Battleax · 21/01/2018 09:27

It sounds like you have trust issues. Have you tried giving him a bit of space, and letting him come to you when he is ready?

He cheats but it's her with the issue? Hmm

Battleax · 21/01/2018 09:31

OP my honest experience and observation is that once the teapot is broken it's never really any good again.

lcl · 21/01/2018 09:32

I feel so sad for you. This much be utterly heartbreaking. He sounds like he hasn’t changed or is even making the effort. Totallly unacceptable and cruel behaviour. My uncle would deliberately create rows to go off to see his other woman. My aunt saw the light and lived a far happier life thereon with three children. It’s tough but I think you need to love yourself and accept more for you and you kids. Start talking to a solicitor. All the best for you to be love and cherished as you should be. Xx

Lifeisabeach09 · 21/01/2018 16:14

He sounds like a selfish dick.
Get rid!

Eliza9917 · 21/01/2018 16:36

I'd want to know exactly where he's been, because who has parties in January?

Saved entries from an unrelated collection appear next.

(** The example of the docstring. *)
Lemma clipped_path_to_compressed_returns_witness :
  exists root experiment_number record_node_number device,
    root ∈ PyPath.parents Samples.clipped_probe
    /\ PyPath.name root = "ecephys_clipped"
    /\ Samples.compressed_probe ∈ fs_paths (Fs.of_tree Samples.bucket_tree)
    /\ PyPath.parent Samples.compressed_probe
       = PyPath.child (PyPath.parent root) "ecephys_compressed"
    /\ PyPath.name Samples.compressed_probe
       = (("experiment" ++ experiment_number) ++ "_"
          ++ ("Record Node " ++ record_node_number) ++ "#" ++ device ++ ".zarr")%string
    /\ experiment_number <> "" /\ PyStr.all_digits experiment_number = true
    /\ record_node_number <> "" /\ PyStr.all_digits record_node_number = true
    /\ PyStr.contains (("Record Node " ++ record_node_number) ++ "/"
                       ++ ("experiment" ++ experiment_number) ++ "/recording")
         (PyPath.as_posix Samples.clipped_probe) = true.
Proof.
  apply (clipped_path_to_compressed_returns (Fs.of_tree Samples.bucket_tree)
           Samples.clipped_probe Samples.compressed_probe).
  vm_compute. reflexivity.
Defined.

(** [get_ephys_timing_on_pxi] with [clipped_path_to_compressed] (lines
    220-224, 246-248).  A device yielded whose continuous-data path does not
    hold [ecephys_clipped] has no compressed path; a compressed path given
    is the one [clipped_path_to_compressed] returns for the continuous-data
    folder, an entry of the storage inside a folder [ecephys_compressed]. *)
Theorem get_ephys_timing_on_pxi_compressed (fs : filesystem) (np : numpy)
    (recording_dirs : list PyPath.path) (only_devices_including : option string)
    (info : Devices.EphysTimingInfoOnPXI) :
  info ∈ yielded (Devices.get_ephys_timing_on_pxi fs np
                    (Compressed.clipped_path_to_compressed fs)
                    recording_dirs only_devices_including) ->
  (PyStr.contains "ecephys_clipped"
     (PyPath.as_posix (Devices.continuous (Devices.device info))) = false ->
   Devices.compressed (Devices.device info) = None)
  /\ (forall c,
        Devices.compressed (Devices.device info) = Some c ->
        Compressed.clipped_path_to_compressed fs
          (Devices.continuous (Devices.device info)) = Ok c
        /\ c ∈ fs_paths fs
        /\ PyPath.name (PyPath.parent c) = "ecephys_compressed").
Proof.
  intros H.
  apply ResolverFacts.get_ephys_timing_on_pxi_yields_from in H
    as (d & text & data & dev & _ & _ & _ & H).
  apply ResolverFacts.device_body_fields in H
    as (entry & raw & _ & _ & _ & _ & _ & _ & _ & _ & _ & _ & Hcomp).
  split.
  - intros Hno.
    destruct (Devices.compressed (Devices.device info)) as [c|]; [| reflexivity].
    rewrite (CompressedFacts.clipped_path_to_compressed_guard fs _ Hno) in Hcomp.
    discriminate.
  - intros c Hc. rewrite Hc in Hcomp. split; [exact Hcomp |].
    apply CompressedFacts.clipped_path_to_compressed_shape in Hcomp
      as (root & en & rn & device & _ & _ & Hin & Hpar & _).
    split; [exact Hin |]. rewrite Hpar. apply MergeFacts.name_child.
Qed.

(** The sample recording inside a clipped session: the digitizer comes with
    its compressed copy. *)
Lemma get_ephys_timing_on_pxi_compressed_witness :
  Compressed.clipped_path_to_compressed (Fs.of_tree Samples.clipped_tree)
    (Devices.continuous (Devices.device Samples.clipped_digitizer))
  = Ok Samples.compressed_digitizer
  /\ Samples.compressed_digitizer ∈ fs_paths (Fs.of_tree Samples.clipped_tree)
  /\ PyPath.name (PyPath.parent Samples.compressed_digitizer) = "ecephys_compressed".
Proof.
  assert (E : yielded (Devices.get_ephys_timing_on_pxi
                         (Fs.of_tree Samples.clipped_tree) numpy_model
                         (Compressed.clipped_path_to_compressed
                            (Fs.of_tree Samples.clipped_tree))
                         [Samples.clipped_recording] None)
              = [Samples.clipped_digitizer]) by (vm_compute; reflexivity).
  refine (proj2 (get_ephys_timing_on_pxi_compressed (Fs.of_tree Samples.clipped_tree)
                   numpy_model [Samples.clipped_recording] None
                   Samples.clipped_digitizer _) Samples.compressed_digitizer eq_refl).
  rewrite E. left.
Defined.

(** [clipped_path_to_compressed], the documented layout (lines 246-274).  For
    a one-line path
    [.../ecephys_clipped/Record Node N/experimentM/recordingK/<kind>/<device>],
    where the folder [<kind>] is not itself named [ecephys_clipped] and
    neither [experiment] nor [Record Node ] occurs in [<kind>/<device>], and
    with [.../ecephys_compressed] no file, the call returns
    [.../ecephys_compressed/experimentM_Record Node N#<device>.zarr] when
    that entry exists, and raises a [FileNotFoundError] when it does not. *)
Theorem clipped_path_to_compressed_layout (fs : filesystem) (drive : string)
    (above : list string)
    (node_number experiment_number recording_number kind device : string) :
  let record_node := ("Record Node " ++ node_number)%string in
  let experiment := ("experiment" ++ experiment_number)%string in
  let p := PyPath.Path drive
             (above ++ ["ecephys_clipped"; record_node; experiment;
                        ("recording" ++ recording_number)%string; kind; device]) in
  let compressed :=
    PyPath.Path drive
      (above ++ ["ecephys_compressed";
                 (experiment ++ "_" ++ record_node ++ "#" ++ device ++ ".zarr")%string]) in
  PyStr.all_digits node_number = true -> node_number <> "" ->
  PyStr.all_digits experiment_number = true -> experiment_number <> "" ->
  PyStr.all_digits recording_number = true -> recording_number <> "" ->
  kind <> "" -> PyStr.mem_char "/" kind = false -> kind <> "ecephys_clipped" ->
  PyStr.contains "experiment" (kind ++ "/" ++ device) = false ->
  PyStr.contains "Record Node " (kind ++ "/" ++ device) = false ->
  PyStr.contains PyStr.newline_chars (PyPath.as_posix p) = false ->
  Fs.is_file fs (PyPath.Path drive (above ++ ["ecephys_compressed"])) = false ->
  (compressed ∈ fs_paths fs ->
   Compressed.clipped_path_to_compressed fs p = Ok compressed)
  /\ (compressed ∉ fs_paths fs ->
      Compressed.clipped_path_to_compressed fs p = Err FileNotFoundError).
Proof.
  intros record_node experiment p compressed.
  intros H1 H2 H3 H4 H5 H6 H7 H8 H9 H10 H11 H12 H13.
  now apply LayoutFacts.clipped_layout.
Qed.

(** The example of the docstring: the probe A stream of the clipped session
    and its compressed copy. *)
Lemma clipped_path_to_compressed_layout_witness :
  Compressed.clipped_path_to_compressed (Fs.of_tree Samples.bucket_tree)
    Samples.clipped_probe
  = Ok Samples.compressed_probe.
Proof.
  refine (proj1 (clipped_path_to_compressed_layout (Fs.of_tree Samples.bucket_tree)
                   "s3://" ["aind-ephys-data"; "ecephys_670248_2023-08-03_12-04-15"]
                   "102" "1" "1" "continuous" "Neuropix-PXI-100.ProbeA-AP"
                   eq_refl _ eq_refl _ eq_refl _ _ eq_refl _ eq_refl eq_refl _ _) _);
    try discriminate.
  - vm_compute. reflexivity.
  - vm_compute. reflexivity.
  - apply (bool_decide_unpack _). vm_compute. exact I.
Defined.

(** [get_single_oebin_path], every outcome (lines 620-634).  The call raises
    a [ValueError] exactly when the path is no directory and a
    [FileNotFoundError] exactly when it is one with no [structure*.oebin]
    beneath it; in every other case it returns, and what it returns is one
    of the manifests found beneath the path: the choice of the largest
    folder never fails. *)
Theorem get_single_oebin_path_outcome (fs : filesystem) (p : PyPath.path) :
  let manifests := Fs.rglob fs p "structure*.oebin" in
  (Topology.get_single_oebin_path fs p = Err ValueError <-> Fs.is_dir fs p = false)
  /\ (Topology.get_single_oebin_path fs p = Err FileNotFoundError
      <-> Fs.is_dir fs p = true /\ manifests = [])
  /\ ((exists q, Topology.get_single_oebin_path fs p = Ok q)
      <-> Fs.is_dir fs p = true /\ manifests <> [])
  /\ (forall q,
        Topology.get_single_oebin_path fs p = Ok q ->
        q ∈ manifests /\ q ∈ fs_paths fs /\ Fs.beneath p q = true
        /\ PyPath.glob_match "structure*.oebin" (PyPath.name q) = true).
Proof.
  intros manifests.
  assert (Hcases : Fs.is_dir fs p = false
                   /\ Topology.get_single_oebin_path fs p = Err ValueError
                   \/ Fs.is_dir fs p = true /\ manifests = []
                      /\ Topology.get_single_oebin_path fs p = Err FileNotFoundError
                   \/ Fs.is_dir fs p = true /\ manifests <> []
                      /\ exists q, Topology.get_single_oebin_path fs p = Ok q
                                   /\ q ∈ manifests).
  { destruct (Fs.is_dir fs p) eqn:Ed.
    - right. destruct manifests as [|m1 [|m2 ms]] eqn:Em.
      + left. repeat split. unfold Topology.get_single_oebin_path.
        fold manifests. now rewrite Ed, Em.
      + right. repeat split; [discriminate |]. exists m1. split; [| left].
        now apply TopologyFacts.get_single_oebin_path_one.
      + right. repeat split; [discriminate |].
        destruct (TopologyFacts.get_single_oebin_path_many fs p Ed)
          as (i & q & Hi & Hq & _).
        { fold manifests. rewrite Em. cbn. lia. }
        exists q. split; [exact Hq |]. fold manifests in Hi. rewrite Em in Hi.
        apply list_elem_of_lookup. now exists i.
    - left. split; [reflexivity |]. unfold Topology.get_single_oebin_path.
      now rewrite Ed. }
  destruct Hcases as [[Hd He] | [(Hd & Hm & He) | (Hd & Hm & q & Hq & Hin)]].
  - rewrite He, Hd. split; [tauto |]. split; [split; [discriminate | intros [? _]; discriminate] |].
    split; [split; [intros [? ?]; discriminate | intros [? _]; discriminate] |].
    discriminate.
  - rewrite He, Hd, Hm. split; [split; discriminate |]. split; [tauto |].
    split; [split; [intros [? ?]; discriminate | intros [_ ?]; contradiction] |].
    discriminate.
  - rewrite Hq, Hd. split; [split; discriminate |].
    split; [split; [discriminate | intros [_ ?]; contradiction] |].
    split; [split; [tauto | eauto] |].
    intros q' [= <-]. split; [exact Hin |].
    unfold manifests, Fs.rglob in Hin.
    apply list_elem_of_filter in Hin as [Hf Hin].
    apply Is_true_true, andb_true_iff in Hf as [Hb Hg]. now repeat split.
Qed.

(** [get_ephys_timing_on_pxi], the guard on the continuous-data folder
    (lines 193-195).  A device listed in the acquisition log whose
    continuous-data folder does not exist is skipped without an error: the
    stream is the one obtained from the remaining devices of the log, and
    every timing yielded belongs to a device whose continuous-data folder
    exists. *)
Theorem get_ephys_timing_on_pxi_skips (fs : filesystem) (np : numpy)
    (clipped_path_to_compressed : PyPath.path -> result PyPath.path)
    (only_devices_including : option string)
    (recording_dir : PyPath.path) (text : string)
    (data : list (string * sync_entry)) :
  Fs.read_text fs (PyPath.child recording_dir "sync_messages.txt") = Ok text ->
  get_sync_messages_data text = Ok data ->
  Devices.get_ephys_timing_on_pxi fs np clipped_path_to_compressed
    [recording_dir] only_devices_including
  = gen_for_list
      (filter (fun d => Fs.exists_ fs
                 (PyPath.child (PyPath.child recording_dir "continuous") d))
         (map fst data))
      (Devices.device_body fs np clipped_path_to_compressed recording_dir data
         only_devices_including)
  /\ (forall info,
        info ∈ yielded (Devices.get_ephys_timing_on_pxi fs np
                          clipped_path_to_compressed [recording_dir]
                          only_devices_including) ->
        Fs.exists_ fs (Devices.continuous (Devices.device info)) = true).
Proof.
  intros Ht Hd.
  assert (E : Devices.get_ephys_timing_on_pxi fs np clipped_path_to_compressed
                [recording_dir] only_devices_including
              = gen_for_list (map fst data)
                  (Devices.device_body fs np clipped_path_to_compressed
                     recording_dir data only_devices_including)).
  { unfold Devices.get_ephys_timing_on_pxi. cbn [gen_for_list].
    unfold Devices.recording_body. rewrite Ht. cbn [rbind]. rewrite Hd.
    cbn [gen_try].
    destruct (gen_for_list _ _) as [ys [e|]]; cbn; [reflexivity |].
    now rewrite app_nil_r. }
  split.
  - rewrite E. apply GenFacts.gen_for_list_filter.
    intros d _ Hex. now apply DevicesFacts.device_body_skip.
  - rewrite E. intros info (d & _ & Hy)%GenFacts.yielded_gen_for_list.
    now apply DevicesFacts.device_body_yields in Hy as (_ & _ & Hex & _).
Qed.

Jobjobjob · 21/01/2018 17:08

I'd want to know exactly where he's been, because who has parties in January?

Grinpeople like my son, husband and myself who have birthdays in January!?! Just a thought!

Emilybrontescorsett · 21/01/2018 18:34

He needs to earn your trust. He also needs to be a proper partner and father. He can't walk out when the going gets tough and please himself for hours on end.
St this rate op you be better off separating. Then you would get your free time on the days he had the kids. It would also free your mind from the stress of worrying if he is cheating again.